Charlie Miralles (Madrid, 1964) exhuma unos cuantos cadáveres y demonios en 1964 después de Cristo y antes de perder el autobús (Artime, 2008), una novela en la que sin cortarse un pelo cuenta su vida. La pala que ha utilizado es el humor, porque de otro modo no habría podido relatar los problemas con su familia, su caída en la violencia punk, la soledad del abuso de las drogas y la dura reconstrucción y salida del hoyo en el que él entró. "Cuando te pones a escribir, lo primero que te dicen es que no cuentes tu vida, todos creemos que nuestras vidas son de cine. Yo creía tener los ingredientes para que el lector pasara de la risa a la lágrima", cuenta Miralles, quien no ha utilizado el libro como ajuste de cuentas.
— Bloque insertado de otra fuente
(** * PKFX_Tools: noise fields, sprite fields, animation and atlas packing

    A shallow embedding of the field engine of the two tools of the
    repository:

    - [tools/makesomenoise/.../noise_generator_gui.py]: [NoiseGenerator]
      (noise fields, seamless tiling), [NoiseWorker] ([run],
      [blend_noise]) and, of [NoiseGeneratorGUI], the composite of the
      two layers, the frames of an export, the atlas grid and the
      placement of the frames, the versioned file and folder names and
      the names of the files of a sequence;
    - [tools/fxspritemaker/.../sprite_generator.py]: [SpriteGenerator];
    - [tools/fxspritemaker/.../sprite_generator_gui.py]: of
      [SpriteGeneratorGUI], the atlas layout, the atlas export, the
      parameter and colour animation of the frames and the versioned
      file name.

    Number model.  Python integers are [Z] (or [nat] for sizes and loop
    indices).  The noise path computes with Python floats whose properties
    of interest are algebraic identities and bounds; it is embedded over
    exact rationals [Q] (rounding is abstracted, a raised
    [ZeroDivisionError] / [KeyError] / [ValueError] is [None]).  The sprite
    path is embedded over IEEE-754 binary64 ([PrimFloat]), because what is
    observed there is the behaviour of numpy on division by zero, on NaN
    and on the cast to [uint8].  The layer blender and the animator, of
    which exact equalities are specified, are written once over an
    arithmetic interface and run over both.  The boundary values of the
    animator are proved over binary64, from the IEEE-754 specification
    of the operations; the identities and bounds of the blender are
    proved over [Q] and evaluated over binary64 on the pixel values
    [k / 100], and are stated for the modes where the two agree.

    External collaborators ([noise.pnoise3], [OpenSimplex.noise3],
    [PerlinNoise], [**], [random], [np.cos], [np.sin], [np.power],
    [gaussian_filter], [os.path.exists], [os.path.splitext],
    [os.path.basename], the rendering of one frame of a sprite atlas)
    are section variables. *)

From Stdlib Require Import ZArith QArith Qround Qminmax Qabs Lqa Lia.
From Stdlib Require Import Floats.
From Stdlib Require Import Strings.String Strings.Ascii List DecimalString.
From stdpp Require Import gmap strings.
Import ListNotations.

Set Warnings "-inexact-float".

(* ================================================================== *)
(** * Part I: the model *)
(* ================================================================== *)

(** ** Python numbers over [Q] *)

Module Py.

Local Open Scope Q_scope.

(** [int(x)] on a float: truncation toward zero. *)
Definition int (x : Q) : Z := Z.quot (Qnum x) (Zpos (Qden x)).

(** [a < b] and [a == b] on floats, as booleans. *)
Definition ltb (a b : Q) : bool := negb (Qle_bool b a).
Definition eqb (a b : Q) : bool := Qeq_bool a b.

(** Truthiness of a number: [if x:]. *)
Definition truthy (x : Q) : bool := negb (Qeq_bool x 0).

(** [a / b] on Python floats raises [ZeroDivisionError] when [b == 0]. *)
Definition div (a b : Q) : option Q :=
  if Qeq_bool b 0 then None else Some (a / b).

(** [np.clip(v, lo, hi)] on finite values. *)
Definition clip (v lo hi : Q) : Q := Qmin (Qmax v lo) hi.

(** [math.ceil(math.sqrt(n))] for an integer [n >= 0]: the least [c]
    with [n <= c*c]. *)
Definition ceil_sqrt (n : Z) : Z :=
  let s := Z.sqrt n in if (s * s =? n)%Z then s else (s + 1)%Z.

(** [math.ceil(n / c)] for integers, [c <> 0]. *)
Definition ceil_div (n c : Z) : Z := (- ((- n) / c))%Z.

End Py.

(** ** numpy and Python floats over binary64 *)

Module Np.

Local Open Scope float_scope.

(** An integer converted to a float (exact below [2^53]). *)
Definition of_Z (z : Z) : float :=
  if (z <? 0)%Z then - PrimFloat.of_uint63 (Uint63.of_Z (- z))
  else PrimFloat.of_uint63 (Uint63.of_Z z).

Definition of_nat (n : nat) : float := of_Z (Z.of_nat n).

(** A float that is neither nan nor an infinity. *)
Definition finite (x : float) : Prop :=
  match Prim2SF x with
  | S754_zero _ | S754_finite _ _ _ => True
  | _ => False
  end.

(** The mantissa of [float(p)] for an integer [0 < p < 2^53]: the bits
    of [p], shifted left until they are 53. *)
Definition normal (p : positive) : positive :=
  match (Zpos (digits2_pos p) - 53)%Z with
  | Zneg n => Pos.iter xO p n
  | _ => p
  end.

(** [math.floor(f)]; nan and the infinities raise. *)
Definition floor (f : float) : option Z :=
  match Prim2SF f with
  | S754_zero _ => Some 0%Z
  | S754_finite s m e =>
      let v := if s then Z.neg m else Z.pos m in
      Some (if (0 <=? e)%Z then v * 2 ^ e else v / 2 ^ (- e))%Z
  | _ => None
  end.

(** [math.ceil(f)] *)
Definition ceil (f : float) : option Z := option_map Z.opp (floor (- f)).

(** [int(f)]: truncation toward zero; nan and the infinities raise. *)
Definition int (f : float) : option Z :=
  if f <? 0 then ceil f else floor f.

(** [np.maximum] and [np.minimum] propagate nan. *)
Definition maximum (a b : float) : float :=
  if is_nan a then a else if is_nan b then b else if a <? b then b else a.

Definition minimum (a b : float) : float :=
  if is_nan a then a else if is_nan b then b else if b <? a then b else a.

(** [np.clip(v, lo, hi)] *)
Definition clip (v lo hi : float) : float := minimum (maximum v lo) hi.

(** [(cond).astype(float)] *)
Definition of_bool (b : bool) : float := if b then 1 else 0.

(** Truthiness of a number: [if x:]. *)
Definition truthy (f : float) : bool := negb (f =? 0).

(** [np.pi] and [np.radians(deg)] *)
Definition pi : float := 0x1.921fb54442d18p+1.
Definition radians (deg : float) : float := deg * (pi / 180).

(** [a.astype(np.uint8)] at one element, as the C conversion numpy
    compiles to on x86-64: the value is truncated to a 32-bit integer
    (nan, the infinities and values out of its range give the integer
    indefinite [-2^31]) and the low byte is kept.  No clamping takes
    place. *)
Definition astype_uint8 (f : float) : Z :=
  match int f with
  | Some z =>
      if ((- 2 ^ 31 <=? z) && (z <? 2 ^ 31))%Z then (z mod 256)%Z else 0%Z
  | None => 0%Z
  end.

End Np.

(** ** One arithmetic, two number types *)

Module Num.

(** The float arithmetic of the layer blender and of the animator, whose
    specified properties are exact equalities.  They are written once
    over this interface and run over exact rationals and over binary64,
    where the interpreter computes. *)
Class FloatArith (F : Type) := {
  num : Z -> F;
  half : F;
  add : F -> F -> F;
  sub : F -> F -> F;
  mul : F -> F -> F;
  div : F -> F -> F;
  ltb : F -> F -> bool;
  leb : F -> F -> bool;
  minimum : F -> F -> F;
  maximum : F -> F -> F
}.

#[export] Instance exact : FloatArith Q := {|
  num := inject_Z;
  half := 1 # 2;
  add := Qplus;
  sub := Qminus;
  mul := Qmult;
  div := Qdiv;
  ltb := Py.ltb;
  leb := Qle_bool;
  minimum := Qmin;
  maximum := Qmax
|}.

#[export] Instance binary64 : FloatArith float := {|
  num := Np.of_Z;
  half := 0.5%float;
  add := PrimFloat.add;
  sub := PrimFloat.sub;
  mul := PrimFloat.mul;
  div := PrimFloat.div;
  ltb := PrimFloat.ltb;
  leb := PrimFloat.leb;
  minimum := Np.minimum;
  maximum := Np.maximum
|}.

End Num.

(** ** Atlas layout *)

Module Atlas.

Local Open Scope Z_scope.

(** [SpriteGeneratorGUI.auto_calculate_atlas_layout]: the new
    [(atlas_cols, atlas_rows)] from the combo box text, the frame count
    and the current pair.  [math.sqrt] of a negative number and the
    division by [cols = 0] raise. *)
Definition auto_calculate_atlas_layout
    (mode : string) (frame_count : Z) (current : Z * Z) : option (Z * Z) :=
  if String.eqb mode "Manual" then Some current
  else if String.eqb mode "Row Only" then Some (frame_count, 1)
  else if String.eqb mode "Column Only" then Some (1, frame_count)
  else
    if frame_count <? 0 then None
    else
      let sqrt_frames := Py.ceil_sqrt frame_count in
      let cols := sqrt_frames in
      if cols =? 0 then None
      else
        let rows := Py.ceil_div frame_count cols in
        Some (cols, rows).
"Lo cuento todo, me desnudo por completo", reconoce Charlie Miralles sobre su sinceridad en 1964 después de Cristo y antes de perder el autobús. "He querido hacerlo real para que el lector se sienta identificado y se pregunte quién ha vivido esto", explica el debutante escritor sobre su intención.
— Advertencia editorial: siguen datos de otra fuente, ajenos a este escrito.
(** * mspkit: the MSP frame codec, the transport session and the waypoint
      mission synchronizer, embedded from [mspkit/core.py] and
      [mspkit/mission.py].

    Python integers are [Z], [bytes] values are lists of [Byte.byte], Python
    floats are IEEE binary64 primitive floats.  A method that mutates [self]
    is a function from the object to a result and the updated object; a
    Python exception is the [Raise] case of [outcome]. *)

From Stdlib Require Import ZArith List Lia Bool String Strings.Byte.
From Stdlib Require Import Floats.PrimFloat Floats.FloatOps Floats.SpecFloat.
From Stdlib Require Import Uint63.
From stdpp Require Import gmap strings list.

#[local] Set Warnings "-inexact-float,-register-all,-abstract-large-number".
#[local] Open Scope Z_scope.

(** ** Exceptions and the state-and-exception monad *)

(** What an [MSPException] of [core.py] reports. *)
Inductive msp_failure :=
| NotConnected          (* "Not connected" *)
| V1PayloadTooLarge     (* "MSP v1 payload too large (max 255 bytes)" *)
| V2PayloadTooLarge     (* "MSP v2 payload too large (max 65535 bytes)" *)
| SendFailed            (* "Failed to send MSP command: ..." *)
| ReadFailed.           (* "Failed to read MSP response: ..." *)

Inductive exn :=
| MSPException (why : msp_failure)
| SerialException
| StructError
| TypeError
| ValueError
| OverflowError
| KeyError
| AttributeError.

Inductive outcome (A : Type) :=
| Return (a : A)
| Raise (e : exn).
Arguments Return {A} a.
Arguments Raise {A} e.

(** A computation over a mutable object of type [S]. *)
Definition M (S A : Type) : Type := S -> outcome A * S.

Definition ret {S A} (a : A) : M S A := fun s => (Return a, s).
Definition raise {S A} (e : exn) : M S A := fun s => (Raise e, s).
Definition bind {S A B} (m : M S A) (k : A -> M S B) : M S B :=
  fun s => match m s with
           | (Return a, s') => k a s'
           | (Raise e, s') => (Raise e, s')
           end.
(** A pure computation that may raise, run inside [M]. *)
Definition lift {S A} (o : outcome A) : M S A := fun s => (o, s).
(** [try: m except <handles>: h] *)
Definition try_except {S A} (m : M S A) (handles : exn -> bool) (h : M S A) : M S A :=
  fun s => match m s with
           | (Return a, s') => (Return a, s')
           | (Raise e, s') => if handles e then h s' else (Raise e, s')
           end.

Notation "'let*' p ':=' m 'in' k" := (bind m (fun p => k))
  (at level 10, p pattern, m at level 200, k at level 200).

(** ** Bytes and [struct] *)

Definition bytes := list byte.

#[global] Instance byte_eq_dec : EqDecision byte := Byte.byte_eq_dec.

Definition byte_to_Z (b : byte) : Z := Z.of_N (Byte.to_N b).

(** The byte whose value is [z mod 256]. *)
Definition byte_of_Z (z : Z) : byte :=
  match Byte.of_N (Z.to_N (z mod 256)) with
  | Some b => b
  | None => "000"%byte
  end.

(** [bytes([z1, z2, ...])]: a [ValueError] unless every item is in
    [range(256)]. *)
Fixpoint bytes_of (zs : list Z) : outcome bytes :=
  match zs with
  | [] => Return []
  | z :: r =>
      if (0 <=? z) && (z <? 256)
      then match bytes_of r with
           | Return bs => Return (byte_of_Z z :: bs)
           | Raise e => Raise e
           end
      else Raise ValueError
  end.

(** [ord(b)] of a [bytes] value: a [TypeError] unless its length is one. *)
Definition ord (b : bytes) : outcome Z :=
  match b with
  | [x] => Return (byte_to_Z x)
  | _ => Raise TypeError
  end.

Definition len {A} (l : list A) : Z := Z.of_nat (length l).

(** Little-endian two's-complement image of [z] on [n] bytes. *)
Fixpoint le_bytes (n : nat) (z : Z) : bytes :=
  match n with
  | O => []
  | S k => byte_of_Z z :: le_bytes k (z / 256)
  end.

Fixpoint le_value (bs : bytes) : Z :=
  match bs with
  | [] => 0
  | b :: r => byte_to_Z b + 256 * le_value r
  end.

(** One field of [struct.pack('<...')]: a [struct.error] when the value
    is outside the field's range. *)
Definition pack_field (lo hi : Z) (n : nat) (z : Z) : outcome bytes :=
  if (lo <=? z) && (z <=? hi) then Return (le_bytes n z) else Raise StructError.

Definition pack_B := pack_field 0 255 1.
Definition pack_H := pack_field 0 65535 2.
Definition pack_h := pack_field (-32768) 32767 2.
Definition pack_i := pack_field (-2147483648) 2147483647 4.

Definition unpack_unsigned (bs : bytes) : Z := le_value bs.
Definition unpack_signed (bs : bytes) : Z :=
  let v := le_value bs in
  let w := 8 * len bs in
  if v <? 2 ^ (w - 1) then v else v - 2 ^ w.

(** [a + b] on packed fields, stopping at the first [struct.error]. *)
Definition pack_cat (a b : outcome bytes) : outcome bytes :=
  match a with
  | Return x => match b with
                | Return y => Return (x ++ y)
                | Raise e => Raise e
                end
  | Raise e => Raise e
  end.

(** [struct.pack('<BHH', flag, code, size)] *)
Definition pack_BHH (flag code size : Z) : outcome bytes :=
  pack_cat (pack_B flag) (pack_cat (pack_H code) (pack_H size)).

(** [struct.pack('<HH', code, size)] *)
Definition pack_HH (code size : Z) : outcome bytes :=
  pack_cat (pack_H code) (pack_H size).

(** [struct.unpack('<HH', b)] *)
Definition unpack_HH (b : bytes) : outcome (Z * Z) :=
  match b with
  | [c0; c1; s0; s1] => Return (unpack_unsigned [c0; c1], unpack_unsigned [s0; s1])
  | _ => Raise StructError
  end.

(** ** core.py *)

Module Core.

Definition MSP_V1_HEADER : bytes := ["$"; "M"; "<"]%byte.
Definition MSP_V2_HEADER : bytes := ["$"; "X"; "<"]%byte.
Definition MSP_V1_RESPONSE : bytes := ["$"; "M"; ">"]%byte.
Definition MSP_V2_RESPONSE : bytes := ["$"; "X"; ">"]%byte.
Definition MSP_ERROR : bytes := ["$"; "M"; "!"]%byte.

Inductive FlightController := INAV | BETAFLIGHT | CLEANFLIGHT.

(** *** The serial port

    [serial.Serial] is outside the repository; the port is a scripted
    device.  Its incoming side is the sequence of things the next reads
    will meet: a byte, a point where a read gives up waiting and returns
    what it has, or a point where a read raises [SerialException].  Its
    outgoing side records every packet handed to [write], in order. *)
Inductive rx_event :=
| RxByte (b : byte)
| RxTimeout
| RxFault.

(** An incoming event that cannot start a frame. *)
Definition quiet (ev : rx_event) : Prop :=
  match ev with
  | RxByte b => b <> "$"%byte
  | RxTimeout => True
  | RxFault => False
  end.

(** What one pass of the header loop of [read_response] can meet on a
    port that does not fail, short of a header it knows: a read that
    times out, a byte other than ['$'], a ['$'] followed by two bytes
    that make no known header, or a ['$'] followed by fewer than two
    bytes before the read gives up. *)
Inductive gap :=
| Silence
| Stray (b : byte)
| FalseStart (h1 h2 : byte)
| Torn (h : option byte).

Definition gap_events (g : gap) : list rx_event :=
  match g with
  | Silence => [RxTimeout]
  | Stray b => [RxByte b]
  | FalseStart h1 h2 => [RxByte "$"; RxByte h1; RxByte h2]
  | Torn None => [RxByte "$"; RxTimeout]
  | Torn (Some h) => [RxByte "$"; RxByte h; RxTimeout]
  end.

Definition gap_ok (g : gap) : Prop :=
  match g with
  | Stray b => b <> "$"%byte
  | FalseStart h1 h2 =>
      ["$"%byte; h1; h2] <> MSP_V1_RESPONSE
      /\ ["$"%byte; h1; h2] <> MSP_V2_RESPONSE
      /\ ["$"%byte; h1; h2] <> MSP_ERROR
  | _ => True
  end.

(** The incoming events of a sequence of such passes. *)
Definition gaps_events (gaps : list gap) : list rx_event :=
  concat (gap_events <$> gaps).

Record Serial := mkSerial {
  rx : list rx_event;
  tx : list bytes;
  tx_fault : bool   (* [write] raises [SerialException] *)
}.

(** [ser.read(n)] on the incoming events. *)
Fixpoint read_events (n : nat) (evs : list rx_event) : outcome bytes * list rx_event :=
  match n with
  | O => (Return [], evs)
  | S k =>
      match evs with
      | [] => (Return [], [])
      | RxTimeout :: r => (Return [], r)
      | RxFault :: r => (Raise SerialException, r)
      | RxByte b :: r =>
          match read_events k r with
          | (Return bs, r') => (Return (b :: bs), r')
          | (Raise e, r') => (Raise e, r')
          end
      end
  end.

Definition ser_read (n : Z) : M Serial bytes :=
  fun s => let '(o, r) := read_events (Z.to_nat n) (rx s) in
           (o, mkSerial r (tx s) (tx_fault s)).

Definition ser_write (packet : bytes) : M Serial unit :=
  fun s => if tx_fault s then (Raise SerialException, s)
           else (Return tt, mkSerial (rx s) (tx s ++ [packet]) (tx_fault s)).

(** A port computation that leaves the outgoing side alone. *)
Definition rx_only {A} (m : M Serial A) : Prop :=
  forall s, tx (snd (m s)) = tx s /\ tx_fault (snd (m s)) = tx_fault s.

(** *** ConnectionManager

    [timeout] is the deadline of [read_response] counted in passes of its
    header loop: the wall clock is replaced by the number of times the
    loop test [time.time() - start_time < timeout] succeeds.  [ser] is
    [None] after [close].  [port] and [baudrate] only serve to open the
    port and are left out, as are [_connect] and [_detect_msp_version],
    which run once in the constructor: a connection value here is one
    that the constructor has returned. *)
Record ConnectionManager := mkConn {
  ser : option Serial;
  timeout : nat;
  msp_v2_supported : bool;
  fc_type : FlightController
}.

Definition set_ser (c : ConnectionManager) (s : Serial) : ConnectionManager :=
  mkConn (Some s) (timeout c) (msp_v2_supported c) (fc_type c).

Definition _calculate_checksum_v1 (size code : Z) (data : bytes) : Z :=
  fold_left (fun chk b => Z.lxor chk (byte_to_Z b)) data (Z.lxor size code).

(** One pass of the inner [for _ in range(8)] loop. *)
Definition crc_shift (crc : Z) : Z :=
  Z.land
    (if Z.land crc 128 =? 0 then Z.shiftl crc 1 else Z.lxor (Z.shiftl crc 1) 213)
    255.

Definition crc_update (crc : Z) (b : byte) : Z :=
  Nat.iter 8 crc_shift (Z.lxor crc (byte_to_Z b)).

Definition _calculate_crc_v2 (data : bytes) : Z :=
  fold_left crc_update data 0.

(** Runs a port computation on [self.ser]. *)
Definition on_ser {A} (m : M Serial A) (c : ConnectionManager) (s : Serial)
  : outcome A * ConnectionManager :=
  let '(o, s') := m s in (o, set_ser c s').

Definition serial_to_msp (why : msp_failure) (e : exn) : exn :=
  match e with
  | SerialException => MSPException why
  | _ => e
  end.

Definition is_serial_exception (e : exn) : bool :=
  match e with SerialException => true | _ => false end.

(** The packet [send_msp_v1] builds, or the exception it raises while
    building it. *)
Definition encode_v1 (code : Z) (data : bytes) : outcome bytes :=
  let size := len data in
  if size >? 255 then Raise (MSPException V1PayloadTooLarge)
  else
    let chk := _calculate_checksum_v1 size code data in
    pack_cat (pack_cat (Return MSP_V1_HEADER) (bytes_of [size; code]))
             (pack_cat (Return data) (bytes_of [chk])).

(** What [struct.pack('<BHH', 0, code, size) + data] is when the code and
    the size fit their fields. *)
Definition v2_covered (code : Z) (data : bytes) : bytes :=
  [byte_of_Z 0; byte_of_Z code; byte_of_Z (code / 256);
   byte_of_Z (len data); byte_of_Z (len data / 256)] ++ data.

(** The packet [send_msp_v2] builds. *)
Definition encode_v2 (code : Z) (data : bytes) : outcome bytes :=
  let size := len data in
  if size >? 65535 then Raise (MSPException V2PayloadTooLarge)
  else
    let flag := 0 in
    match pack_cat (pack_BHH flag code size) (Return data) with
    | Raise e => Raise e
    | Return header_payload =>
        let crc := _calculate_crc_v2 header_payload in
        pack_cat (Return (MSP_V2_HEADER ++ header_payload)) (bytes_of [crc])
    end.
La vida de Charlie Miralles ha bordeado el abismo en demasiadas ocasiones, y cuando por fin comenzó a vivir en la tranquilidad miró hacia atrás y él mismo se sorprendió: "Tenía muchas papeletas para no estar aquí".

Escribir 1964 después de Cristo y antes de perder el autobús no sólo ha sido duro, por contar sus devaneos con el mundo de los skinhead, sus adicciones y sus canalladas, sino que también fue un proceso largo: "Me llevó tres años de trabajo de fin de semana, robando tiempo al tiempo".

"Esto para mí no ha sido una terapia sino un ejercicio literario", confiesa Miralles, quien cree que el término "escritor me viene muy grande". Algo que le encanta son los diálogos, pero no son ficción sino recuerdo: "Yo tengo un problema, que las cosas las cuento. Así me quedo con ello, y no todos los días tienes un diálogo con la mafia o recibes una amenaza de muerte". Un ejemplo: "Papá, ya te lo he dicho. Me quiero quitar esa deuda cuanto antes y empezar desde cero en mi vida. Necesito que me dejes ese dinero. -¿Y no podemos pagarlo a plazos? -me preguntó volviéndose a sentar. Solté una tremenda carcajada. Fueron pocas las veces que me reí con él y ésta fue la mejor. -Papá, que son de la mafia, no de Caja Madrid".